It is hard to imagine, much less find, a better exemplar of how capital gets misallocated in a bubble than British property agent Foxtons, whose stock was publicly listed last week.
The London-based Foxtons, which only three years ago was taken over by its lenders, went public last Friday and by the end of its first trading day was worth US$1.2 billion. That's a bit more than double what it sold for in 2007, just before the crash, when its founder Jon Hunt sold out to private equity firm BC Partners in a deal that, at the time, was widely derided as marking a market top.
To put it in perspective, Foxtons is now trading for a bit more than 20 times what investors expect it to earn next year. That implies investors believe that either it will gain market share rapidly or, as real estate agent fees are a percentage of sales and rental prices, they think London real estate will continue its stratospheric rise.
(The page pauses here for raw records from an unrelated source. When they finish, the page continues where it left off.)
(** [unquote_to_bytes]: [%] and two hexadecimal digits is the byte they
    spell; any other [%] is kept. *)
Fixpoint unquote (s : string) : string :=
  match s with
  | EmptyString => EmptyString
  | String c r =>
      if Ascii.eqb c "%" then
        match r with
        | String h1 (String h2 r') =>
            match hex_val h1, hex_val h2 with
            | Some a, Some b => String (ascii_of_nat (16 * a + b)) (unquote r')
            | _, _ => String c (unquote r)
            end
        | _ => String c (unquote r)
        end
      else String c (unquote r)
  end.

(** [s.replace("+", " ")]. *)
Fixpoint plus_to_space (s : string) : string :=
  match s with
  | EmptyString => EmptyString
  | String c r => String (if Ascii.eqb c "+" then " "%char else c) (plus_to_space r)
  end.

Definition unquote_plus (s : string) : string := unquote (plus_to_space s).

(** One field [name=value] of a query string: an empty field is skipped,
    a blank value kept. *)
Definition qs_field (nv : string) : list (string * string) :=
  if String.eqb nv "" then []
  else let '(n, v) := partition_eq nv in [(unquote_plus n, unquote_plus v)].

(** The fields of a query string in order. *)
Definition parse_qsl (qs : string) : list (string * string) :=
  if String.eqb qs "" then [] else flat_map qs_field (split_on "&" qs).

(** [QueryParams.get(name)]: its [dict] keeps the last value of a name. *)
Fixpoint qp_get (k : string) (qp : list (string * string)) : option string :=
  match qp with
  | [] => None
  | (k', v) :: rest =>
      match qp_get k rest with
      | Some w => Some w
      | None => if String.eqb k k' then Some v else None
      end
  end.

(** ** FastAPI: the parameters of [list_products] and the [422] answer *)

(** An entry of [exc.errors()] for a query parameter: its location is
    [("query", alias)] and its input the text received. *)
Definition query_error (alias : string) (e : int_error) (input : string) : value :=
  verror (IntErr e) [VStr "query"; VStr alias] (VStr input).
(** ** Theorems *)

(** C35: for a cross-origin request that is not a preflight, a result that
    cannot be rendered as JSON (e.g. a product with a non-finite price)
    reaches the client as a plain-text [500] without
    [Access-Control-Allow-Origin], so a browser page sees a CORS failure
    instead of the error; every other response, the [HTTPException(500)]s
    of the handlers included, keeps its status and gets the CORS headers.
    The store change is the handler's in both cases. *)
Theorem asgi_render_error_no_cors {St : Type} `{Gateway St} `{RegexEngine} o v env
    (rq : http_request raw_request) (db : option St) origin :
  hget "origin" (req_headers rq) = Some origin ->
  (method rq <> "OPTIONS" \/ hget "access-control-request-method" (req_headers rq) = None) ->
  let r := fst (dispatch o v env db (route rq)) in
  let res := asgi o v env rq db in
  snd res = snd (dispatch o v env db (route rq)) /\
  (is_server_error r = true ->
     Cors.status (fst res) = 500%Z /\ hget "access-control-allow-origin" (hdrs (fst res)) = None) /\
  (is_server_error r = false ->
     Cors.status (fst res) = Api.status r /\
     hget "access-control-allow-origin" (hdrs (fst res)) =
       Some (if hmem "cookie" (req_headers rq) then origin else "*")).
Proof.
  intros Ho Hm. cbv zeta. unfold asgi.
  rewrite (cors_call_simple (route_app o v env) main_cors rq db origin Ho Hm).
  unfold route_app. destruct (dispatch o v env db (route rq)) as [r db']. cbn [fst snd].
  split; [reflexivity|]. unfold route_result.
  destruct (is_server_error r); cbn [bind_result server_error_middleware].
  - split; [intros _; split; reflexivity | discriminate].
  - split; [discriminate|]. intros _.
    destruct (cors_send_main (req_headers rq) origin (json_response r)) as (Hs & _ & Ho' & _).
    split; [exact Hs | exact Ho'].
Qed.

(** C36: the port of the entry point: [8000] when [PORT] is unset; [n]
    when [PORT] holds [str(n)] for an integer [n] of at most 4300 digits
    (Python's [int] reads back what [str] prints); and the [ValueError] of
    CPython's digit limit, so no server, for a longer one. *)
Theorem entry_port_str env :
  (env "PORT" = None -> entry_port env = Ok 8000%Z) /\
  (forall n, env "PORT" = Some (str_Z n) ->
     (String.length (str_Z (Z.abs n)) <= max_str_digits)%nat -> entry_port env = Ok n) /\
  (forall n, env "PORT" = Some (str_Z n) ->
     (max_str_digits < String.length (str_Z (Z.abs n)))%nat ->
     entry_port env = Err (ValueError (int_limit_msg (String.length (str_Z (Z.abs n)))))).
Proof.
  unfold entry_port. split; [intros ->; reflexivity|].
  split; intros n ->; [apply py_int_str_Z | apply py_int_str_Z_limit].
Qed.

(** C27: an order from another origin whose [i]-th item has an infinite
    or NaN [quantity] (JSON's [Infinity] or [NaN], which [json.loads]
    accepts) fails validation, and the [422] that should report it
    cannot be rendered, the input of the error being that float: the
    client gets the bare plain-text [500] of [ServerErrorMiddleware],
    without [Access-Control-Allow-Origin], and the store is unchanged. *)
Theorem create_order_nonfinite_500 {St : Type} `{Gateway St} `{RegexEngine} o v env
    (db : option St) hs origin b its i it f :
  hget "origin" hs = Some origin ->
  dict_get "items" b = Some (VList its) -> nth_error its i = Some (VDict it) ->
  dict_get "quantity" it = Some (VFloat f) -> PrimFloat.is_finite f = false ->
  let res := asgi o v env (mkHttpRequest "POST" hs (RawCreateOrder (VDict b))) db in
  res = (plain_text 500 "Internal Server Error" [], db) /\
  hget "access-control-allow-origin" (hdrs (fst res)) = None.
Proof.
  intros Ho Hits Hi Hq Hf. cbv zeta.
  destruct (validate_order_quantity_err o [VStr "body"] b its i it _ _ Hits Hi Hq (v_int_nonfinite o f Hf))
    as (es & He & Hin).
  assert (Hd : dispatch o v env db (RawCreateOrder (VDict b)) = (server_error, db)).
  { unfold dispatch. cbn [resolve validate_body]. rewrite He. f_equal.
    apply (validation_error_unrenderable _ _ Hin). rewrite renderable_verror, renderable_float, Hf.
    apply andb_false_r. }
  assert (Hm : method (mkHttpRequest "POST" hs (RawCreateOrder (VDict b))) <> "OPTIONS") by discriminate.
  pose proof (asgi_server_error o v env (mkHttpRequest "POST" hs (RawCreateOrder (VDict b))) db origin
                Ho (or_introl Hm)) as Ha.
  cbn [route fst] in Ha. rewrite Hd in Ha. rewrite (Ha eq_refl). split; reflexivity.
Qed.

(** ** Witnesses *)

(** pydantic's [int_parsing_size] for every literal that is too long. *)
Definition oversize_size (_ : string) : int_error := IntParsingSize.

(** The store after creating the product of price [inf] of [Api]. *)
Definition inf_shop : option store := snd (create_product (Some shop0) inf_mug).

Definition get_inf_mug : http_request raw_request :=
  mkHttpRequest "GET" [("origin", "https://shop.example")]
                (RawGetProduct (oid_str (oid_of_counter 0))).

Lemma asgi_render_error_no_cors_witness :
  is_server_error (fst (dispatch oversize_size CPython312 (fun _ => None) inf_shop (route get_inf_mug))) = true /\
  Cors.status (fst (asgi oversize_size CPython312 (fun _ => None) get_inf_mug inf_shop)) = 500%Z /\
  hget "access-control-allow-origin" (hdrs (fst (asgi oversize_size CPython312 (fun _ => None) get_inf_mug inf_shop)))
    = None.
Proof.
  assert (Hs : is_server_error (fst (dispatch oversize_size CPython312 (fun _ => None) inf_shop (route get_inf_mug))) = true)
    by (vm_compute; reflexivity).
  split; [exact Hs|].
  apply (proj1 (proj2 (asgi_render_error_no_cors oversize_size CPython312 (fun _ => None) get_inf_mug inf_shop
                         "https://shop.example" eq_refl (or_intror eq_refl)))).
  exact Hs.
Defined.

Lemma entry_port_str_witness :
  entry_port (fun k => if String.eqb k "PORT" then Some (str_Z 8080) else None) = Ok 8080%Z.
Proof. apply (proj1 (proj2 (entry_port_str _)) 8080%Z); [reflexivity | vm_compute; lia]. Defined.

(** The type of what the server sends: whatever the request and the
    store, the body of the response is a JSON value that renders (the
    handlers' values pass through [respond], which replaces a value that
    does not render) or the text of a preflight answer or of
    [ServerErrorMiddleware]. *)
Theorem asgi_body_json {St : Type} `{Gateway St} `{RegexEngine} o v env rq (db : option St) :
  match body_of (fst (asgi o v env rq db)) with
  | BJson x => renderable x = true
  | BText _ => True
  end.
Proof. apply (proj2 (asgi_ok o v env rq db)). Qed.

(** C37: every request of a session gets exactly one response, in order,
    with a status among [200], [201], [400], [422] and [500]: no request is
    left unanswered, and the [404] of [get_product] never reaches the
    client. *)
Theorem asgi_serve_answers {St : Type} `{Gateway St} `{RegexEngine} o v env (db : option St) rqs :
  List.length (fst (asgi_serve o v env db rqs)) = List.length rqs /\
  Forall (fun r => In (Cors.status r) [200; 201; 400; 422; 500]%Z) (fst (asgi_serve o v env db rqs)).
Proof.
  revert db; induction rqs as [|rq rqs IH]; intros db; [split; [reflexivity | constructor]|].
  cbn [asgi_serve]. pose proof (asgi_ok o v env rq db) as [Hs _].
  destruct (asgi o v env rq db) as [r db1]. specialize (IH db1).
  destruct (asgi_serve o v env db1 rqs) as [rs db2]. cbn [fst List.length] in *.
  destruct IH as [Hl Hf]. split; [rewrite Hl; reflexivity | constructor; assumption].
Qed.

Definition inf_order_request : http_request raw_request :=
  mkHttpRequest "POST" [("origin", "https://shop.example")]
    (RawCreateOrder (VDict [("items", VList [VDict [("product_id", VStr "p"); ("price", VFloat 2%float);
                                                      ("quantity", VFloat PrimFloat.infinity)]])])).

Lemma create_order_nonfinite_500_witness :
  asgi oversize_size CPython312 (fun _ => None) inf_order_request (Some shop0) =
    (plain_text 500 "Internal Server Error" [], Some shop0) /\
  hget "access-control-allow-origin"
    (hdrs (fst (asgi oversize_size CPython312 (fun _ => None) inf_order_request (Some shop0)))) = None.
Proof.
  unfold inf_order_request.
  apply (create_order_nonfinite_500 oversize_size CPython312 (fun _ => None) (Some shop0)
           [("origin", "https://shop.example")] "https://shop.example"
           [("items", VList [VDict [("product_id", VStr "p"); ("price", VFloat 2%float);
                                    ("quantity", VFloat PrimFloat.infinity)]])]
           [VDict [("product_id", VStr "p"); ("price", VFloat 2%float); ("quantity", VFloat PrimFloat.infinity)]]
           0 [("product_id", VStr "p"); ("price", VFloat 2%float); ("quantity", VFloat PrimFloat.infinity)]
           PrimFloat.infinity); reflexivity.
Defined.
(* ===== verification/SimKernel.v ===== *)
(** * A concrete kernel

    An instance of [Handler kcall] on which the theorems about the driver can be
    evaluated: memories are finite maps of bytes, the clock advances by one at every
    call, the DMA engine stops after a number of polls, and one call can be made
    to fail.  No theorem about the driver rests on it; the witnesses do. *)

From S2P Require Import Prelude Eff IoctlCommands NfpTypes Kernel.
From Stdlib Require Import ZArith Lia.
From stdpp Require Import base list gmap.
Local Open Scope Z_scope.

(** The calls that [sim_fails] can select. *)
Inductive site :=
| NoFailure | FailKmalloc | FailEnable | FailParentCap | FailCap | FailReadConfig
| FailDmaMask | FailConsistentMask | FailChrdev | FailClass | FailDevice | FailCdev
| FailResourceFlags | FailRequestRegions | FailIomap | FailAllocConsistent
| FailVmalloc | FailGetUserPages | FailRemap | FailCopyTo.

#[export] Instance site_eq_dec : EqDecision site.
Proof. solve_decision. Defined.

Record sim := Sim {
  sim_clock : Z;
  sim_sem : Z;
  sim_user : gmap Z Z;      (* user memory *)
  sim_dev : gmap Z Z;       (* device memory, by bus address of the register *)
  sim_config : gmap Z Z;    (* words of the configuration space *)
  sim_busy : nat;           (* polls before the engine stops *)
  sim_drvdata : Z;
  sim_fails : site
}.

Definition peek (m : gmap Z Z) (a : Z) : Z := default 0 (m !! a).
Definition read_bytes (m : gmap Z Z) (a n : Z) : list Z :=
  (fun i => peek m (a + i)) <$> seqZ 0 n.
Fixpoint write_bytes (m : gmap Z Z) (a : Z) (bs : list Z) : gmap Z Z :=
  match bs with
  | [] => m
  | b :: bs' => write_bytes (<[a := b]> m) (a + 1) bs'
  end.

Definition fails (k : sim) (x : site) : bool := bool_decide (sim_fails k = x).

(** The answer of a call. *)
Definition sim_answer {X} (c : kcall X) (k : sim) : X :=
  match c in kcall X return X with
  | K_sema_init _ => tt
  | K_down_interruptible => if 0 <? sim_sem k then 0 else -4
  | K_up => tt
  | K_copy_from_user p n => if p =? 0 then None else Some (read_bytes (sim_user k) p n)
  | K_copy_to_user p bs =>
      if (p =? 0) || fails k FailCopyTo then Z.of_nat (length bs) else 0
  | K_iowrite32 _ _ => tt
  | K_ioread32 a => of_bytes (read_bytes (sim_dev k) a 4)
  | K_memcpy_toio _ _ => tt
  | K_memcpy_fromio a n => read_bytes (sim_dev k) a n
  | K_io_store16 _ _ => tt
  | K_io_load_bit _ _ => negb (Nat.eqb (sim_busy k) 0)
  | K_ktime_get_us => u64 (sim_clock k + 1)
  | K_pci_map_single addr _ => addr + 2 ^ 40
  | K_pci_unmap_single _ _ => tt
  | K_vmalloc_pages n =>
      if fails k FailVmalloc || (n <? 1) || (2 ^ 53 <=? n) then None
      else Some (replicate (Z.to_nat n) 0)
  | K_vfree_pages _ => tt
  | K_down_read_mmap_sem => tt
  | K_up_read_mmap_sem => tt
  | K_get_user_pages start n pages =>
      if fails k FailGetUserPages then (-14, pages)
      else (n, (fun i => start / 4096 + i) <$> seqZ 0 (Z.of_nat (length pages)))
  | K_page_address page => 2 ^ 46 + page * 4096
  | K_PageReserved _ => false
  | K_SetPageDirty _ => tt
  | K_put_page _ => tt
  | K_virt_to_phys p => p
  | K_remap_pfn_range _ _ _ => if fails k FailRemap then -12 else 0
  | K_alloc_chrdev_region => if fails k FailChrdev then (-16, 0) else (0, 240)
  | K_unregister_chrdev_region _ => tt
  | K_class_create => if fails k FailClass then -12 else 4096
  | K_IS_ERR p => bool_decide (2 ^ 64 - 4095 <= u64 p)
  | K_class_destroy _ => tt
  | K_device_create _ _ => if fails k FailDevice then 0 else 8192
  | K_device_destroy _ _ => tt
  | K_cdev_init => tt
  | K_cdev_add _ => if fails k FailCdev then -12 else 0
  | K_cdev_del => tt
  | K_kmalloc_card => if fails k FailKmalloc then 0 else 16384
  | K_kfree_card => tt
  | K_pci_enable_device => if fails k FailEnable then -5 else 0
  | K_pci_disable_device => tt
  | K_pci_find_capability parent _ =>
      if fails k (if parent then FailParentCap else FailCap) then 0 else 64
  | K_pci_read_config_word off =>
      if fails k FailReadConfig then (135, 65535) else (0, peek (sim_config k) off)
  | K_pci_write_config_word _ _ => 0
  | K_pci_write_config_dword _ _ => 0
  | K_pci_set_dma_mask => if fails k FailDmaMask then -5 else 0
  | K_pci_set_consistent_dma_mask => if fails k FailConsistentMask then -5 else 0
  | K_pci_set_drvdata _ => tt
  | K_pci_get_drvdata => sim_drvdata k
  | K_pci_set_master => tt
  | K_pci_clear_master => tt
  | K_pci_resource_flags _ => if fails k FailResourceFlags then 256 else 512
  | K_pci_resource_len _ => 2 ^ 20
  | K_pci_request_regions => if fails k FailRequestRegions then -16 else 0
  | K_pci_release_regions => tt
  | K_pci_iomap bar _ => if fails k FailIomap then 0 else 2 ^ 32 + bar * 2 ^ 20
  | K_pci_iounmap _ => tt
  | K_pci_alloc_consistent _ =>
      if fails k FailAllocConsistent then (0, 0) else (2 ^ 36, 2 ^ 41)
  | K_pci_free_consistent _ _ _ => tt
  | K_pci_set_power_state _ => tt
  | K_pci_choose_state m => m
  | K_pci_save_state => tt
  | K_pci_restore_state => tt
  | K_pci_register_driver => 0
  | K_pci_unregister_driver => tt
  end.

(** Its effect, the clock apart. *)
Definition sim_effect {X} (c : kcall X) (k : sim) : sim :=
  let (t, sem, um, dev, cfg, busy, dd, fl) := k in
  match c with
  | K_sema_init n => Sim t n um dev cfg busy dd fl
  | K_down_interruptible => Sim t (if 0 <? sem then sem - 1 else sem) um dev cfg busy dd fl
  | K_up => Sim t (sem + 1) um dev cfg busy dd fl
  | K_copy_to_user p bs =>
      if (p =? 0) || fails k FailCopyTo then k
      else Sim t sem (write_bytes um p bs) dev cfg busy dd fl
  | K_iowrite32 v a => Sim t sem um (write_bytes dev a (bytes_of 4 v)) cfg busy dd fl
  | K_memcpy_toio a bs => Sim t sem um (write_bytes dev a bs) cfg busy dd fl
  | K_io_store16 a v => Sim t sem um (write_bytes dev a (bytes_of 2 v)) cfg busy dd fl
  | K_io_load_bit _ _ => Sim t sem um dev cfg (pred busy) dd fl
  | K_pci_write_config_word off v => Sim t sem um dev (<[off := v]> cfg) busy dd fl
  | K_pci_write_config_dword off v =>
      Sim t sem um dev (<[off := u16 v]> (<[off + 2 := v / 2 ^ 16]> cfg)) busy dd fl
  | K_pci_set_drvdata p => Sim t sem um dev cfg busy p fl
  | _ => k
  end.

Definition tick (k : sim) : sim :=
  Sim (sim_clock k + 1) (sim_sem k) (sim_user k) (sim_dev k) (sim_config k) (sim_busy k)
    (sim_drvdata k) (sim_fails k).

#[export] Instance sim_handler : Handler kcall sim :=
  fun X c k => (sim_answer c k, tick (sim_effect c k)).

Definition sim_init : sim := Sim 0 1 ∅ ∅ ∅ 3 0 NoFailure.
Definition sim_failing (x : site) : sim := Sim 0 1 ∅ ∅ ∅ 3 0 x.

Lemma sim_effect_clock {X} (c : kcall X) k : sim_clock (sim_effect c k) = sim_clock k.
Proof. destruct k, c; cbn; try done. case_match; done. Qed.

#[export] Instance sim_clock_laws : ClockLaws sim_clock 1.
Proof.
  split.
  - intros k. cbn. by rewrite sim_effect_clock.
  - intros X c k. cbn. rewrite sim_effect_clock. lia.
  - intros a k. cbn. destruct k; cbn. lia.
Qed.

#[export] Instance sim_page_laws : PageLaws (fun page => 2 ^ 46 + page * 4096).
Proof.
  split.
  - intros n l k. cbn. destruct (fails k FailVmalloc); [done|]. cbn [orb].
    destruct (Z.ltb_spec n 1); [done|]. destruct (_ <=? n); [done|]. intros [= <-].
    rewrite length_replicate. lia.
  - intros start n l k. cbn. destruct (fails k FailGetUserPages); [done|].
    cbn. by rewrite length_fmap, length_seqZ, Nat2Z.id.
  - intros start n l k. cbn. destruct (fails k FailGetUserPages); cbn; lia.
  - done.
Qed.

#[export] Instance sim_memory_bound : MemoryBound (K := sim).
Proof.
  intros n l k. cbn. destruct (fails k FailVmalloc || (n <? 1)); [done|]. cbn [orb].
  destruct (Z.leb_spec (2 ^ 53) n); done || lia.
Qed.

#[export] Instance sim_chrdev_laws : ChrdevLaws (K := sim).
Proof.
  split.
  - intros k. cbn. by destruct (fails k FailChrdev).
  - intros k. cbn. by destruct (fails k FailChrdev).
  - intros d k. cbn. by destruct (fails k FailCdev).
  - done.
Qed.

(** A card whose two BARs are mapped. *)
Definition mapped_driver : driver :=
  set_card (fun c => Card (2 ^ 32) (2 ^ 32 + 2 ^ 20) 0 (c_dev c) (c_dev_class c)
    (2 ^ 32 + 4096) (c_buffer c) (c_mmap_info c)) driver_init.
How Foxtons came to command such a premium price, its journey on the way, and the policies and forces that got it there form a very short tour of what has gone wrong in Britain over the past decade and a half.
House prices in London have more than tripled since 1998, rising far more than incomes and driven by a complex combination of forces. While difficulty getting planning approval has played a role, as has London's popularity with rich foreigners seeking a bolt-hole against political risks at home, much of the gains have been driven by the financialisation of the British economy.
With London perhaps the pre-eminent global banking capital, that created many very highly paid jobs, and people capable and willing to pay up for houses and flats.
Before the financial crisis, there was also the fact that British lenders would lend to anyone, often with only their own testimony to support their ability to repay. That allowed people not making financial services salaries to borrow, and many did, hoping gains in property prices would justify loans no sane banker would make.
That ended with the crash, which began shortly after Foxtons was sold in 2007. London property prices tumbled by 16 per cent, Foxtons proved unable to handle its debts, and the banks moved in.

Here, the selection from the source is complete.